▶ SUPPLIED RECORDS:

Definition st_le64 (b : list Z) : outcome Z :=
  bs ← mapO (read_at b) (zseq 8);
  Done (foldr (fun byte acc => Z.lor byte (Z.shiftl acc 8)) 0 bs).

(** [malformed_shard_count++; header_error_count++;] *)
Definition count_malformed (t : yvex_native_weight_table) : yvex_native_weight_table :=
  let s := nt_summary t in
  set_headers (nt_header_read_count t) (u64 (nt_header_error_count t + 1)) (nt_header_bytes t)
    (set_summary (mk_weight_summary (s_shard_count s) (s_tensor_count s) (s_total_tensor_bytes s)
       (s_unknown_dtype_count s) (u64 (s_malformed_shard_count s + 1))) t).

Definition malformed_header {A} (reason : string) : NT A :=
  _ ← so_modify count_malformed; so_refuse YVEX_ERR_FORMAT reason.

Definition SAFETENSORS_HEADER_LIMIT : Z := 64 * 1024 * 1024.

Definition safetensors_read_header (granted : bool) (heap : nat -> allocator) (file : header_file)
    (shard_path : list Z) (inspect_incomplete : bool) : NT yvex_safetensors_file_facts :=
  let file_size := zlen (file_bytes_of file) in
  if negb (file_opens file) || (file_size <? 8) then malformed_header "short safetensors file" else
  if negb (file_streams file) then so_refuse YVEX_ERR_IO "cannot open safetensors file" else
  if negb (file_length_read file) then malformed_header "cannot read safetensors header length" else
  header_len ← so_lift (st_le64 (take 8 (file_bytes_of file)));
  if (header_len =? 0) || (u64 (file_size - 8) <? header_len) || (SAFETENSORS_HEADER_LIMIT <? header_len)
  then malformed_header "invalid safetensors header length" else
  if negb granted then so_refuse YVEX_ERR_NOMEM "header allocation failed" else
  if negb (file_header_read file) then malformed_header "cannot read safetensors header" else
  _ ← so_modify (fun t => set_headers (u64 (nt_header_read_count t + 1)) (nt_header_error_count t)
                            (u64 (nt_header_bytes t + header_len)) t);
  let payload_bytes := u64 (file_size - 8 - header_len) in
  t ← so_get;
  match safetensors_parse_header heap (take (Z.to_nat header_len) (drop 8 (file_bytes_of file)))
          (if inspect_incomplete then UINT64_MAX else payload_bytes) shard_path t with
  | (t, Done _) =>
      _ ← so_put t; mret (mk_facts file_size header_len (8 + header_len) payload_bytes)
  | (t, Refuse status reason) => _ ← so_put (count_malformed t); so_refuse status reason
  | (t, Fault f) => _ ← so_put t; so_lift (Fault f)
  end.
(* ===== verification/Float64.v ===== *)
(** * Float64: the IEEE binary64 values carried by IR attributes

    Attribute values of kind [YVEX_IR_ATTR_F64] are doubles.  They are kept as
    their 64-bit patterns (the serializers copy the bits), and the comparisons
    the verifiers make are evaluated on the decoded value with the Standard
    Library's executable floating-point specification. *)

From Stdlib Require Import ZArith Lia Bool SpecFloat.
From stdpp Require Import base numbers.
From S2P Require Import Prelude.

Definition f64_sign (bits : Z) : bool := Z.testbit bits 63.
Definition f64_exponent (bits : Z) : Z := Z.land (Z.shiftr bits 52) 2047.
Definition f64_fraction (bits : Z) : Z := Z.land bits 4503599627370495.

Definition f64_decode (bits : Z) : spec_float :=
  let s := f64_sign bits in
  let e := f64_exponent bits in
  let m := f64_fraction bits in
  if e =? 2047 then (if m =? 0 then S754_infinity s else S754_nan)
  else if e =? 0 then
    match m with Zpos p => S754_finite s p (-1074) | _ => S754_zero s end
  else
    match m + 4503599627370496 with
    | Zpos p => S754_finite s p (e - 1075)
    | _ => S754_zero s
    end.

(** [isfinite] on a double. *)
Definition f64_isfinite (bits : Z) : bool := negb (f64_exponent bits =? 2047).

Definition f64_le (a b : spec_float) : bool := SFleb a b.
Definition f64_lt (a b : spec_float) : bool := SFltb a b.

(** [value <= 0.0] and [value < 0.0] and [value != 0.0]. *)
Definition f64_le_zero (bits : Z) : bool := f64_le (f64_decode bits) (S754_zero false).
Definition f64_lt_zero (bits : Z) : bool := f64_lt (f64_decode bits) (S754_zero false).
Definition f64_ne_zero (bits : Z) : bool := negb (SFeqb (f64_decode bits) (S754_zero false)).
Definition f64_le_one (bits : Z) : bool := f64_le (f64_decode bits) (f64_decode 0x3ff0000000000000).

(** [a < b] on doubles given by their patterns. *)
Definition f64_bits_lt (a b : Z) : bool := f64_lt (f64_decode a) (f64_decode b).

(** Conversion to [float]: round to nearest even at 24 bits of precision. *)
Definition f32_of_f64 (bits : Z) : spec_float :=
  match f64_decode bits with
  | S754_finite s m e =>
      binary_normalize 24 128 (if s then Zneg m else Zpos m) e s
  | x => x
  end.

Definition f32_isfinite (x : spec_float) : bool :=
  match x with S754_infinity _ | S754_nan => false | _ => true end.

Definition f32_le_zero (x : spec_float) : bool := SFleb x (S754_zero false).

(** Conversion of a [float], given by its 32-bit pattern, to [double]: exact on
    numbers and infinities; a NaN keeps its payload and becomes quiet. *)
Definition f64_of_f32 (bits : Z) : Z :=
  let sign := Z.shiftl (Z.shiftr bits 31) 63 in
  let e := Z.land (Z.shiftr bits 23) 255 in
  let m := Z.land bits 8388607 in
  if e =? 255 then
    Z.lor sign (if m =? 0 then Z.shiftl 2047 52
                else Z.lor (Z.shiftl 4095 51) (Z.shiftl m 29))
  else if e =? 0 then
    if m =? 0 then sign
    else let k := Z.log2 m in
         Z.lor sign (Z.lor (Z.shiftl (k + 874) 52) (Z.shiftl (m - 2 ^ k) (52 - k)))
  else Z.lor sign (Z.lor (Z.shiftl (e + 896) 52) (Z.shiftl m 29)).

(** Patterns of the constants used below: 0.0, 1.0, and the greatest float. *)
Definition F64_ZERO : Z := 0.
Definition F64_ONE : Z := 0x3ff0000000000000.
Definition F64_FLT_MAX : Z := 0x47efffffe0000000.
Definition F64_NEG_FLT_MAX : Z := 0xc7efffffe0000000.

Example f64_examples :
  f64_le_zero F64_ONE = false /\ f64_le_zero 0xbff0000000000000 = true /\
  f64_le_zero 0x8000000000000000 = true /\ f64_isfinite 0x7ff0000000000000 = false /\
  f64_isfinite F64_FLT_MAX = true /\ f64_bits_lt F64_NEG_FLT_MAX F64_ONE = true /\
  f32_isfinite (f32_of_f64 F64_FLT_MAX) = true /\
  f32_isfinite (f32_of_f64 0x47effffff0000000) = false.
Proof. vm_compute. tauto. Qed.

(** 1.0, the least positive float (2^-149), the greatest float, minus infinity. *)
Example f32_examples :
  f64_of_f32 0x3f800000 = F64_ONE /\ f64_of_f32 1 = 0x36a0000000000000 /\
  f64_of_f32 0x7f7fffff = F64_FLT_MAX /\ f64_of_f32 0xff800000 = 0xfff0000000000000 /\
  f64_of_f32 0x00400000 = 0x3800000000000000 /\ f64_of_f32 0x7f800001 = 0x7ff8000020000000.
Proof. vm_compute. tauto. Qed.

▶ EXERCISE PROMPT: What is wanted is every line above, written out exactly.

▶ SOLUTION BELOW:
Definition st_le64 (b : list Z) : outcome Z :=
  bs ← mapO (read_at b) (zseq 8);
  Done (foldr (fun byte acc => Z.lor byte (Z.shiftl acc 8)) 0 bs).

(** [malformed_shard_count++; header_error_count++;] *)
Definition count_malformed (t : yvex_native_weight_table) : yvex_native_weight_table :=
  let s := nt_summary t in
  set_headers (nt_header_read_count t) (u64 (nt_header_error_count t + 1)) (nt_header_bytes t)
    (set_summary (mk_weight_summary (s_shard_count s) (s_tensor_count s) (s_total_tensor_bytes s)
       (s_unknown_dtype_count s) (u64 (s_malformed_shard_count s + 1))) t).

Definition malformed_header {A} (reason : string) : NT A :=
  _ ← so_modify count_malformed; so_refuse YVEX_ERR_FORMAT reason.

Definition SAFETENSORS_HEADER_LIMIT : Z := 64 * 1024 * 1024.

Definition safetensors_read_header (granted : bool) (heap : nat -> allocator) (file : header_file)
    (shard_path : list Z) (inspect_incomplete : bool) : NT yvex_safetensors_file_facts :=
  let file_size := zlen (file_bytes_of file) in
  if negb (file_opens file) || (file_size <? 8) then malformed_header "short safetensors file" else
  if negb (file_streams file) then so_refuse YVEX_ERR_IO "cannot open safetensors file" else
  if negb (file_length_read file) then malformed_header "cannot read safetensors header length" else
  header_len ← so_lift (st_le64 (take 8 (file_bytes_of file)));
  if (header_len =? 0) || (u64 (file_size - 8) <? header_len) || (SAFETENSORS_HEADER_LIMIT <? header_len)
  then malformed_header "invalid safetensors header length" else
  if negb granted then so_refuse YVEX_ERR_NOMEM "header allocation failed" else
  if negb (file_header_read file) then malformed_header "cannot read safetensors header" else
  _ ← so_modify (fun t => set_headers (u64 (nt_header_read_count t + 1)) (nt_header_error_count t)
                            (u64 (nt_header_bytes t + header_len)) t);
  let payload_bytes := u64 (file_size - 8 - header_len) in
  t ← so_get;
  match safetensors_parse_header heap (take (Z.to_nat header_len) (drop 8 (file_bytes_of file)))
          (if inspect_incomplete then UINT64_MAX else payload_bytes) shard_path t with
  | (t, Done _) =>
      _ ← so_put t; mret (mk_facts file_size header_len (8 + header_len) payload_bytes)
  | (t, Refuse status reason) => _ ← so_put (count_malformed t); so_refuse status reason
  | (t, Fault f) => _ ← so_put t; so_lift (Fault f)
  end.
(* ===== verification/Float64.v ===== *)
(** * Float64: the IEEE binary64 values carried by IR attributes

    Attribute values of kind [YVEX_IR_ATTR_F64] are doubles.  They are kept as
    their 64-bit patterns (the serializers copy the bits), and the comparisons
    the verifiers make are evaluated on the decoded value with the Standard
    Library's executable floating-point specification. *)

From Stdlib Require Import ZArith Lia Bool SpecFloat.
From stdpp Require Import base numbers.
From S2P Require Import Prelude.

Definition f64_sign (bits : Z) : bool := Z.testbit bits 63.
Definition f64_exponent (bits : Z) : Z := Z.land (Z.shiftr bits 52) 2047.
Definition f64_fraction (bits : Z) : Z := Z.land bits 4503599627370495.

Definition f64_decode (bits : Z) : spec_float :=
  let s := f64_sign bits in
  let e := f64_exponent bits in
  let m := f64_fraction bits in
  if e =? 2047 then (if m =? 0 then S754_infinity s else S754_nan)
  else if e =? 0 then
    match m with Zpos p => S754_finite s p (-1074) | _ => S754_zero s end
  else
    match m + 4503599627370496 with
    | Zpos p => S754_finite s p (e - 1075)
    | _ => S754_zero s
    end.

(** [isfinite] on a double. *)
Definition f64_isfinite (bits : Z) : bool := negb (f64_exponent bits =? 2047).

Definition f64_le (a b : spec_float) : bool := SFleb a b.
Definition f64_lt (a b : spec_float) : bool := SFltb a b.

(** [value <= 0.0] and [value < 0.0] and [value != 0.0]. *)
Definition f64_le_zero (bits : Z) : bool := f64_le (f64_decode bits) (S754_zero false).
Definition f64_lt_zero (bits : Z) : bool := f64_lt (f64_decode bits) (S754_zero false).
Definition f64_ne_zero (bits : Z) : bool := negb (SFeqb (f64_decode bits) (S754_zero false)).
Definition f64_le_one (bits : Z) : bool := f64_le (f64_decode bits) (f64_decode 0x3ff0000000000000).

(** [a < b] on doubles given by their patterns. *)
Definition f64_bits_lt (a b : Z) : bool := f64_lt (f64_decode a) (f64_decode b).

(** Conversion to [float]: round to nearest even at 24 bits of precision. *)
Definition f32_of_f64 (bits : Z) : spec_float :=
  match f64_decode bits with
  | S754_finite s m e =>
      binary_normalize 24 128 (if s then Zneg m else Zpos m) e s
  | x => x
  end.

Definition f32_isfinite (x : spec_float) : bool :=
  match x with S754_infinity _ | S754_nan => false | _ => true end.

Definition f32_le_zero (x : spec_float) : bool := SFleb x (S754_zero false).

(** Conversion of a [float], given by its 32-bit pattern, to [double]: exact on
    numbers and infinities; a NaN keeps its payload and becomes quiet. *)
Definition f64_of_f32 (bits : Z) : Z :=
  let sign := Z.shiftl (Z.shiftr bits 31) 63 in
  let e := Z.land (Z.shiftr bits 23) 255 in
  let m := Z.land bits 8388607 in
  if e =? 255 then
    Z.lor sign (if m =? 0 then Z.shiftl 2047 52
                else Z.lor (Z.shiftl 4095 51) (Z.shiftl m 29))
  else if e =? 0 then
    if m =? 0 then sign
    else let k := Z.log2 m in
         Z.lor sign (Z.lor (Z.shiftl (k + 874) 52) (Z.shiftl (m - 2 ^ k) (52 - k)))
  else Z.lor sign (Z.lor (Z.shiftl (e + 896) 52) (Z.shiftl m 29)).

(** Patterns of the constants used below: 0.0, 1.0, and the greatest float. *)
Definition F64_ZERO : Z := 0.
Definition F64_ONE : Z := 0x3ff0000000000000.
Definition F64_FLT_MAX : Z := 0x47efffffe0000000.
Definition F64_NEG_FLT_MAX : Z := 0xc7efffffe0000000.

Example f64_examples :
  f64_le_zero F64_ONE = false /\ f64_le_zero 0xbff0000000000000 = true /\
  f64_le_zero 0x8000000000000000 = true /\ f64_isfinite 0x7ff0000000000000 = false /\
  f64_isfinite F64_FLT_MAX = true /\ f64_bits_lt F64_NEG_FLT_MAX F64_ONE = true /\
  f32_isfinite (f32_of_f64 F64_FLT_MAX) = true /\
  f32_isfinite (f32_of_f64 0x47effffff0000000) = false.
Proof. vm_compute. tauto. Qed.

(** 1.0, the least positive float (2^-149), the greatest float, minus infinity. *)
Example f32_examples :
  f64_of_f32 0x3f800000 = F64_ONE /\ f64_of_f32 1 = 0x36a0000000000000 /\
  f64_of_f32 0x7f7fffff = F64_FLT_MAX /\ f64_of_f32 0xff800000 = 0xfff0000000000000 /\
  f64_of_f32 0x00400000 = 0x3800000000000000 /\ f64_of_f32 0x7f800001 = 0x7ff8000020000000.
Proof. vm_compute. tauto. Qed.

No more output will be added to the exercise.